- [ACTIVITY]
Repeat the lines below exactly as written, please, from the line with "[[sign] (floatnumber |" to the line with "let word := string_of_list_ascii", both lines included, and no others.
┌──
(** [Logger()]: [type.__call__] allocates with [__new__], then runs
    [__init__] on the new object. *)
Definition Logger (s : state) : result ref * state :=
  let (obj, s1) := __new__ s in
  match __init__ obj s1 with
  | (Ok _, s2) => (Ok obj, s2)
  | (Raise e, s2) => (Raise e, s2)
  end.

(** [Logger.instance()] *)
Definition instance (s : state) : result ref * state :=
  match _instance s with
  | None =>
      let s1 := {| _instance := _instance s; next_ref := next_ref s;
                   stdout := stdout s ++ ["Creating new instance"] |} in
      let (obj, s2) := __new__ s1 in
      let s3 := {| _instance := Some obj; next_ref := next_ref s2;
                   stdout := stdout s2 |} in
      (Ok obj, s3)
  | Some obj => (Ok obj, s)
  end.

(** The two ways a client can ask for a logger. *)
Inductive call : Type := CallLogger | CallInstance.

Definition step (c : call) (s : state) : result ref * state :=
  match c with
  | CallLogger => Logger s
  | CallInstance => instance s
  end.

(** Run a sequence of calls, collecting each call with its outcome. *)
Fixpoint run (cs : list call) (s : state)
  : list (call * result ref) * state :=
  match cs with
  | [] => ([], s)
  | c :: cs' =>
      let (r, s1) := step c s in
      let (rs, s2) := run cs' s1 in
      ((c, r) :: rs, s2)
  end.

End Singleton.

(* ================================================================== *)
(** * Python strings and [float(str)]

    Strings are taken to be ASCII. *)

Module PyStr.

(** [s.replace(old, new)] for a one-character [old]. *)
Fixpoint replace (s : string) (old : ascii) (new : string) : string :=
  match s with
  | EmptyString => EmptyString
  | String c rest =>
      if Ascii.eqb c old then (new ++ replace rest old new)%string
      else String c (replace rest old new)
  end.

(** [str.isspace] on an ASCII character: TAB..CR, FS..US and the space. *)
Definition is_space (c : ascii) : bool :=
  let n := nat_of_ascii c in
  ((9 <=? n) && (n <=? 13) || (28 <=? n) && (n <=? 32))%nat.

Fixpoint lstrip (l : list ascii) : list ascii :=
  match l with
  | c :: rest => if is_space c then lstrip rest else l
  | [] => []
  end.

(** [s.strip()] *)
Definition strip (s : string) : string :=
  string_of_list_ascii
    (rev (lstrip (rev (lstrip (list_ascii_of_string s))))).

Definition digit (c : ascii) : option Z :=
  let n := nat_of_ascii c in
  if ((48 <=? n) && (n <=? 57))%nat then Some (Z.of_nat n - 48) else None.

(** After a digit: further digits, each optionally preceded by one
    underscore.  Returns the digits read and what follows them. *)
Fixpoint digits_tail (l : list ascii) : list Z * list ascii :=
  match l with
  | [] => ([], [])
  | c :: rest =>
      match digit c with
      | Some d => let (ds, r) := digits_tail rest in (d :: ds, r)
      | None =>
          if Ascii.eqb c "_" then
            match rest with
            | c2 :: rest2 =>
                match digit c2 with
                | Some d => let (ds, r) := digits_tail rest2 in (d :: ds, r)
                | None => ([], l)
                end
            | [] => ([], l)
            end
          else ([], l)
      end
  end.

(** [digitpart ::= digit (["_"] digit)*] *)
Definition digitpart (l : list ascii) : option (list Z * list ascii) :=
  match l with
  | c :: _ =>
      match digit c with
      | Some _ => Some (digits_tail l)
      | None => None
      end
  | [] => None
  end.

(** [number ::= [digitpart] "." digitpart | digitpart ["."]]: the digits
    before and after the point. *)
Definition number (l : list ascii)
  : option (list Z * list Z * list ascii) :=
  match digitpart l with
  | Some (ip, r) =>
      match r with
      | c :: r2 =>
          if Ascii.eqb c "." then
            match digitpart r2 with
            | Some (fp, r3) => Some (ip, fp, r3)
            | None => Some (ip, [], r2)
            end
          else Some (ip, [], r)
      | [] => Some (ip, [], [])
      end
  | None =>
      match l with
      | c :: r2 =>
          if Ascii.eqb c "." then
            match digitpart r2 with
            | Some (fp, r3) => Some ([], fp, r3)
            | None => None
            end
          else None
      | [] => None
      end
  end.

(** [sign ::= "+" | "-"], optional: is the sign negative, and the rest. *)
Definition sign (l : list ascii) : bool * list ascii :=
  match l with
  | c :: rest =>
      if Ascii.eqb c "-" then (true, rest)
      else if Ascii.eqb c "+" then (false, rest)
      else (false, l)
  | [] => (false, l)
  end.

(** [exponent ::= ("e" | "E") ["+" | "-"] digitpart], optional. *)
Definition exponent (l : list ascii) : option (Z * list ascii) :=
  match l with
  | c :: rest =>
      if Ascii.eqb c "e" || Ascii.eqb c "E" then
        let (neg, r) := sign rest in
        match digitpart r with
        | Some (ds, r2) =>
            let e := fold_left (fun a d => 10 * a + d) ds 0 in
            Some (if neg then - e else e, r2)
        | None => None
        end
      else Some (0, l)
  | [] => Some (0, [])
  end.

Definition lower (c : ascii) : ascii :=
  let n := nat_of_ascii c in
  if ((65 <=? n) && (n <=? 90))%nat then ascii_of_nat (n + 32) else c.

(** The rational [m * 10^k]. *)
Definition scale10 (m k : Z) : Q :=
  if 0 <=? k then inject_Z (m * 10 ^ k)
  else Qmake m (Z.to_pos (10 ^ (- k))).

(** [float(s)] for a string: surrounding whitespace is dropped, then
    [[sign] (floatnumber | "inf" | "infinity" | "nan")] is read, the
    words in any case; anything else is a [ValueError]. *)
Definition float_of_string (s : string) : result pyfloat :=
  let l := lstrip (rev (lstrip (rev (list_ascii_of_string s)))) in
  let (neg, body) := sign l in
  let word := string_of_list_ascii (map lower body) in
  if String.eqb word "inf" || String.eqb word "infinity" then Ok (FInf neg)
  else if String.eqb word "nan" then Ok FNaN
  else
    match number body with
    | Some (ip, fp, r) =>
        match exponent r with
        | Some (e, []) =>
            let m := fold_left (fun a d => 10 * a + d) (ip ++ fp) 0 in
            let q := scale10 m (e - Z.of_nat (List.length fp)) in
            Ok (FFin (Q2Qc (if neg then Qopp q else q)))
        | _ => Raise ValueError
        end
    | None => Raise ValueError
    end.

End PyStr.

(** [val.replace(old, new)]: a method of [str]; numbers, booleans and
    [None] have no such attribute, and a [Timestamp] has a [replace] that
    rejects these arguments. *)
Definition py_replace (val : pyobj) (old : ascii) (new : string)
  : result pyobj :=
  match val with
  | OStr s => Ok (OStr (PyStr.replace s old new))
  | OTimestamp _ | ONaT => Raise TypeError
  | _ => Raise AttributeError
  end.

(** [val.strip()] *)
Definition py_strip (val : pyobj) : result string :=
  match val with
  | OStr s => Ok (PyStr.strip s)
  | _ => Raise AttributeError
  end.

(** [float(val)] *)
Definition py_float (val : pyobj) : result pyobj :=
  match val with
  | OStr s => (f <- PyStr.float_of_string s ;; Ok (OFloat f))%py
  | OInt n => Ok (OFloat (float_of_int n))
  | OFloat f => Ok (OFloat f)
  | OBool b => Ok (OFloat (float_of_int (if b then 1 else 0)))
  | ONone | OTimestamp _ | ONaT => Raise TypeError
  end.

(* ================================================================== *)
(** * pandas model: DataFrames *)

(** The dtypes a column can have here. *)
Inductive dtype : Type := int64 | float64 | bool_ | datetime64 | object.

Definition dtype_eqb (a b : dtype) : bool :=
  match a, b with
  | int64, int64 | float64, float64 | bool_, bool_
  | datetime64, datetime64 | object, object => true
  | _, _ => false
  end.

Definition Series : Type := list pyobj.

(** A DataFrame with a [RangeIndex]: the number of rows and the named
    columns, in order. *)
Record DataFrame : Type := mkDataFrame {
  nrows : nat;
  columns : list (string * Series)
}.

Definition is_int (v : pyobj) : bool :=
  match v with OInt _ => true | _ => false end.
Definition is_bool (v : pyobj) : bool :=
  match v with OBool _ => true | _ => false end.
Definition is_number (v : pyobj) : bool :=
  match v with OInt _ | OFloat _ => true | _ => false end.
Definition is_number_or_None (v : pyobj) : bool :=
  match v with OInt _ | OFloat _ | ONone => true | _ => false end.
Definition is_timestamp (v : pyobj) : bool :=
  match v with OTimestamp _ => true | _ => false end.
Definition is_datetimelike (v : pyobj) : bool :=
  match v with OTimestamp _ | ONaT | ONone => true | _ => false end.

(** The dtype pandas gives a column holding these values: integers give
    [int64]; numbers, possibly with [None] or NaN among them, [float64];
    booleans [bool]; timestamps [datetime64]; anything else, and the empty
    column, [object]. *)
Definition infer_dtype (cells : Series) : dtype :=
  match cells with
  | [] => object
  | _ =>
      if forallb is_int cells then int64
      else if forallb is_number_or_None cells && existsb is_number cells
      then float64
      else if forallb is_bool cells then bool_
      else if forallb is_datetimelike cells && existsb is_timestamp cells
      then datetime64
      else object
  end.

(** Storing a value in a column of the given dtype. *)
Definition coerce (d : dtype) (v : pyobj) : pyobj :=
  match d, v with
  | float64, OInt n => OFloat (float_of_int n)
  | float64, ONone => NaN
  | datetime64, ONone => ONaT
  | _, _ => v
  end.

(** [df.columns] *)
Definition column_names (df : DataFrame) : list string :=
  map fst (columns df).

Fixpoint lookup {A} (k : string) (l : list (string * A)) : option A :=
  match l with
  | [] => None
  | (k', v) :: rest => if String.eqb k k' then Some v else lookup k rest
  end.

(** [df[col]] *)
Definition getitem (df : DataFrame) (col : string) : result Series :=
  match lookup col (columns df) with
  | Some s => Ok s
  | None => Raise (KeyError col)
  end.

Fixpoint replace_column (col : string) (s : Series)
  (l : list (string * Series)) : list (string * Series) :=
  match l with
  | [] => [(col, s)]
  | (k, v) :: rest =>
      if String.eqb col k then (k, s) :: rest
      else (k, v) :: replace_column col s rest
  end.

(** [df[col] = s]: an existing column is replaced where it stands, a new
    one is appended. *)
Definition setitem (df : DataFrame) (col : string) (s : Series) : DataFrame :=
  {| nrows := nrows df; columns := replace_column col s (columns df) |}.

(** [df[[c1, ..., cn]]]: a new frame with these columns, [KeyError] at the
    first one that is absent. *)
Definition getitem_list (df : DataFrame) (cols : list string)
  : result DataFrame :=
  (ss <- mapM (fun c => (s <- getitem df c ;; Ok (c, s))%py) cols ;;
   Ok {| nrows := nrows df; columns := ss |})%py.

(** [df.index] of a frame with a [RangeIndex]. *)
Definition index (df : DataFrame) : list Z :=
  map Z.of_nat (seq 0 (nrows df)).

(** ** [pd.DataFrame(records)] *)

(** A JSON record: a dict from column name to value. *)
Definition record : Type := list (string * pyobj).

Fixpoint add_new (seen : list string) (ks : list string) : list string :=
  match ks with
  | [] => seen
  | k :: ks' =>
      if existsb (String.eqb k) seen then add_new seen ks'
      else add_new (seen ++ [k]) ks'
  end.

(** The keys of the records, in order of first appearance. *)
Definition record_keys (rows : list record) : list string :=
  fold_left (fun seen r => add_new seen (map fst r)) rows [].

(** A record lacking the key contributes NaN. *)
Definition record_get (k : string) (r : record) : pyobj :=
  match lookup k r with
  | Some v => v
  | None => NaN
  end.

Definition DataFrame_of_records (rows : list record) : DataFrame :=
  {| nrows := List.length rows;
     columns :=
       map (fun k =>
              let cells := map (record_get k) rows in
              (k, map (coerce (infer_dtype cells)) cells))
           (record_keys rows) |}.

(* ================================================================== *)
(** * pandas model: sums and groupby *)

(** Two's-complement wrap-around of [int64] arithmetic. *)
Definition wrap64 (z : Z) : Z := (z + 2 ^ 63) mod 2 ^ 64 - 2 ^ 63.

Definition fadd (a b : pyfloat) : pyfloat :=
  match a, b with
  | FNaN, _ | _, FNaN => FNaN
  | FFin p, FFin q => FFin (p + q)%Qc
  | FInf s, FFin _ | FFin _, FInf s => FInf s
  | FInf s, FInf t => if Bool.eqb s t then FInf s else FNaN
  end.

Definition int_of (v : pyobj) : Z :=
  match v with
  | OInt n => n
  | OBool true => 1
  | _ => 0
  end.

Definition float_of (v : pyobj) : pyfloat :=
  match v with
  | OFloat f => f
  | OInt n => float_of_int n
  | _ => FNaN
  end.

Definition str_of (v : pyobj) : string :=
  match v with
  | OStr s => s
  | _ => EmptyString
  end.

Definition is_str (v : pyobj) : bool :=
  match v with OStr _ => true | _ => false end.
└──
┌──
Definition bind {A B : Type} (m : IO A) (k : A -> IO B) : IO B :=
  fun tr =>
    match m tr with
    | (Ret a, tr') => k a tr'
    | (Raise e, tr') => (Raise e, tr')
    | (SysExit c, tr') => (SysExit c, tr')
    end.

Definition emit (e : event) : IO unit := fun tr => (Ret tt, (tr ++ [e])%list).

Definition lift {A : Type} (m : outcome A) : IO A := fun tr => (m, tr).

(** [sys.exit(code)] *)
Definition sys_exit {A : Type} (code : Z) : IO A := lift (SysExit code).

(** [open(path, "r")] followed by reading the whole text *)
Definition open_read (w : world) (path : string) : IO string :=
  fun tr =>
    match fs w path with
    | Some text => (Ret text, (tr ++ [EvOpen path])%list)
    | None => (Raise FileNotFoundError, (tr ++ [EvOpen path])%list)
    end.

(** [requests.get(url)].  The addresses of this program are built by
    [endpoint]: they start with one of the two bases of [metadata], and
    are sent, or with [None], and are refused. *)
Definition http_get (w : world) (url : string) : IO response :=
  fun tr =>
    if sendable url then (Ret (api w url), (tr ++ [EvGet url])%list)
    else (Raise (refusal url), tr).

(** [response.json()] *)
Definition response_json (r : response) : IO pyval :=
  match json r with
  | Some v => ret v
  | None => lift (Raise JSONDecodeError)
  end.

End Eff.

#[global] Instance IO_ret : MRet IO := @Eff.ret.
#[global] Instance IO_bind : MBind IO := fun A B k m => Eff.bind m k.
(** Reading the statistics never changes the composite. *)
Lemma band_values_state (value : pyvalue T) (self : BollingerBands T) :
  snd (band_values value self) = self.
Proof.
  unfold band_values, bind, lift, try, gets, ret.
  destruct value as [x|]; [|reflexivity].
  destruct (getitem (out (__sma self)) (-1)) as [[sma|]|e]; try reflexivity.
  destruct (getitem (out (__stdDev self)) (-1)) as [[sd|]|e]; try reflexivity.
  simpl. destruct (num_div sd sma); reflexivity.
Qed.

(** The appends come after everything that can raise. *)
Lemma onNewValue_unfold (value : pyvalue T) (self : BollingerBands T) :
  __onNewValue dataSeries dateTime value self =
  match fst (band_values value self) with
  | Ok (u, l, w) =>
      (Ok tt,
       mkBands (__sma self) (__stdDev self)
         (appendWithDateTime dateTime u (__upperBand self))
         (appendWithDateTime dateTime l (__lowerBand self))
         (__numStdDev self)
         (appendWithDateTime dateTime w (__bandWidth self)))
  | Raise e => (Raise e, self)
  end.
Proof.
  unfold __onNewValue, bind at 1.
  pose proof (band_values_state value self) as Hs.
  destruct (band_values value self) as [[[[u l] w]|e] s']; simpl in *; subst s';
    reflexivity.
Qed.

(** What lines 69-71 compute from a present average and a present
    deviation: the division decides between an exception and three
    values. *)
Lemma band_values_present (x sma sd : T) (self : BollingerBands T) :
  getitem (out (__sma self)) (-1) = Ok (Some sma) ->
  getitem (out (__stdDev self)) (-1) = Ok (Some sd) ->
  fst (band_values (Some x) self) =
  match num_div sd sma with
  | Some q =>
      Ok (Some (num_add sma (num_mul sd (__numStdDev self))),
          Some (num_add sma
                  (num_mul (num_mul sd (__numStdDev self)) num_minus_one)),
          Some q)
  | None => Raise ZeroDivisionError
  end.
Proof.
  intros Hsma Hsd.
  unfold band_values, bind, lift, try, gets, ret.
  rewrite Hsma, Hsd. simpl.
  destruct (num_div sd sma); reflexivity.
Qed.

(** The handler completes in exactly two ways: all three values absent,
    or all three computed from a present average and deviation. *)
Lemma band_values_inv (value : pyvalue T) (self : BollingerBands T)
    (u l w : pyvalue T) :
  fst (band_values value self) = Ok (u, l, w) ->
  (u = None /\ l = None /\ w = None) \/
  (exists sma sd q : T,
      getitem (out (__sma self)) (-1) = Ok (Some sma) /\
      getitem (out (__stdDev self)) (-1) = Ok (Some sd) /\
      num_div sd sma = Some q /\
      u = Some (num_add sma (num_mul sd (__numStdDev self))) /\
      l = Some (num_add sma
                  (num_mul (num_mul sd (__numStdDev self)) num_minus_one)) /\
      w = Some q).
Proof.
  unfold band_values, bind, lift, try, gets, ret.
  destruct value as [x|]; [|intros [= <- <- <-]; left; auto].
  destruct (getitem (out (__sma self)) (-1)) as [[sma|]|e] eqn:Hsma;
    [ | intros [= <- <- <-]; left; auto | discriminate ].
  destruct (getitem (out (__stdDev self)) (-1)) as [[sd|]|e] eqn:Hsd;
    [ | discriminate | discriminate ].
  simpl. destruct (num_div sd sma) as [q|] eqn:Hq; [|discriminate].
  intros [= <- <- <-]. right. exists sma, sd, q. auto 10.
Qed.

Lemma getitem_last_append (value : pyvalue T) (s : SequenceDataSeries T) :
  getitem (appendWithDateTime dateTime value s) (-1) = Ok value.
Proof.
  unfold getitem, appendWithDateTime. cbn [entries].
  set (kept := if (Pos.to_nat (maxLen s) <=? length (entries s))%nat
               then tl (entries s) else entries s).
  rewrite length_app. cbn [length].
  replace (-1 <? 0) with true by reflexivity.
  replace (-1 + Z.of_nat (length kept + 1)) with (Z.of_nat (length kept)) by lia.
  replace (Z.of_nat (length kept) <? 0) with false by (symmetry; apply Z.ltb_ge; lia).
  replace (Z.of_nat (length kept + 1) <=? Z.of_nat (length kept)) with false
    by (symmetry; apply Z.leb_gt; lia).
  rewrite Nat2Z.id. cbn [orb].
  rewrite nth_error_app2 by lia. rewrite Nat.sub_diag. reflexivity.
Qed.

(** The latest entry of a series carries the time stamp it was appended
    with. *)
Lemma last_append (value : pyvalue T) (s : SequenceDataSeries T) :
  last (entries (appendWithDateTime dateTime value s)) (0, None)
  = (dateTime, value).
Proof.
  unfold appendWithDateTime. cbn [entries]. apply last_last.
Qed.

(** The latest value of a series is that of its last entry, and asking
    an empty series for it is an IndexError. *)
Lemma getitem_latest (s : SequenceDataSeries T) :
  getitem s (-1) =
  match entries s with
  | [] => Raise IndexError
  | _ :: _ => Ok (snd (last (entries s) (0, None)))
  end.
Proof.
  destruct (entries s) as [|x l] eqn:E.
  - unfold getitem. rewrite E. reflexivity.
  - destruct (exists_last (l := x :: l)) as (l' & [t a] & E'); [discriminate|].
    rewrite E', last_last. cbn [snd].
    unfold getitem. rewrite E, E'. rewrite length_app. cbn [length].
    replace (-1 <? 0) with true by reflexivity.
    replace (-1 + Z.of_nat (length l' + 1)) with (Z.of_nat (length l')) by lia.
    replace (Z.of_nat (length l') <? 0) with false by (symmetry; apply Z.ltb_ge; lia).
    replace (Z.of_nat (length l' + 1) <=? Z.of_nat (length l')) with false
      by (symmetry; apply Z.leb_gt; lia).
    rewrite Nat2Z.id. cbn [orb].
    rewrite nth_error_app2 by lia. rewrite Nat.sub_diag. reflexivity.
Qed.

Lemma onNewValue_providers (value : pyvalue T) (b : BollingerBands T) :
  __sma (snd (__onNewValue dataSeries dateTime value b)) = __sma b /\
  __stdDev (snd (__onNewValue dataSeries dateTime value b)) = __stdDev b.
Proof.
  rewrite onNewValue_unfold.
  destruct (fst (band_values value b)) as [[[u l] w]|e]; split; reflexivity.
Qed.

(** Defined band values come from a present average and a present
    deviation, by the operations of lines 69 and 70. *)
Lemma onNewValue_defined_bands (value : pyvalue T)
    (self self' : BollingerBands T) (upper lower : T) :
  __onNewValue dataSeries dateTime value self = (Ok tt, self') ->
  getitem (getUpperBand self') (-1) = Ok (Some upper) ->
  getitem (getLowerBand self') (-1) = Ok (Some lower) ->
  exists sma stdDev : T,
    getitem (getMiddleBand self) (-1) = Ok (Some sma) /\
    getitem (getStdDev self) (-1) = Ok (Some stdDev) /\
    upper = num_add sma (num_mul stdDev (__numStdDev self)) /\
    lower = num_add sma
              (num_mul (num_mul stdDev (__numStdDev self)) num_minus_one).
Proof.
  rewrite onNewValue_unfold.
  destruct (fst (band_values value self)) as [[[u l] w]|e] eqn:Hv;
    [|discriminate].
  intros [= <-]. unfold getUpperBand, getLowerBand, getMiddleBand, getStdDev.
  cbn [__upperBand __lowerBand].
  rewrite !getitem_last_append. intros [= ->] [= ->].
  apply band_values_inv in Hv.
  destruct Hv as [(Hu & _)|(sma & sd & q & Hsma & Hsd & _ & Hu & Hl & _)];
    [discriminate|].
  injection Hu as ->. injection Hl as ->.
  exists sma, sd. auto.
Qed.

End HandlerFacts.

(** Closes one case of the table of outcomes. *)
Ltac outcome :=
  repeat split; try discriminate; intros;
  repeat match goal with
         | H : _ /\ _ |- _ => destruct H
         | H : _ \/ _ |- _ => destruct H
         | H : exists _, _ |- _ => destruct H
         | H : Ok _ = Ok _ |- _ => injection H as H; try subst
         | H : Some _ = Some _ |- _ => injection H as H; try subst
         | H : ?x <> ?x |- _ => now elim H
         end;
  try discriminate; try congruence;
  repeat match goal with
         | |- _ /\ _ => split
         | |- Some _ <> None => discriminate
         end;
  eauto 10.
└──
- [EXERCISE ANSWER]
    [[sign] (floatnumber | "inf" | "infinity" | "nan")] is read, the
    words in any case; anything else is a [ValueError]. *)
Definition float_of_string (s : string) : result pyfloat :=
  let l := lstrip (rev (lstrip (rev (list_ascii_of_string s)))) in
  let (neg, body) := sign l in
  let word := string_of_list_ascii (map lower body) in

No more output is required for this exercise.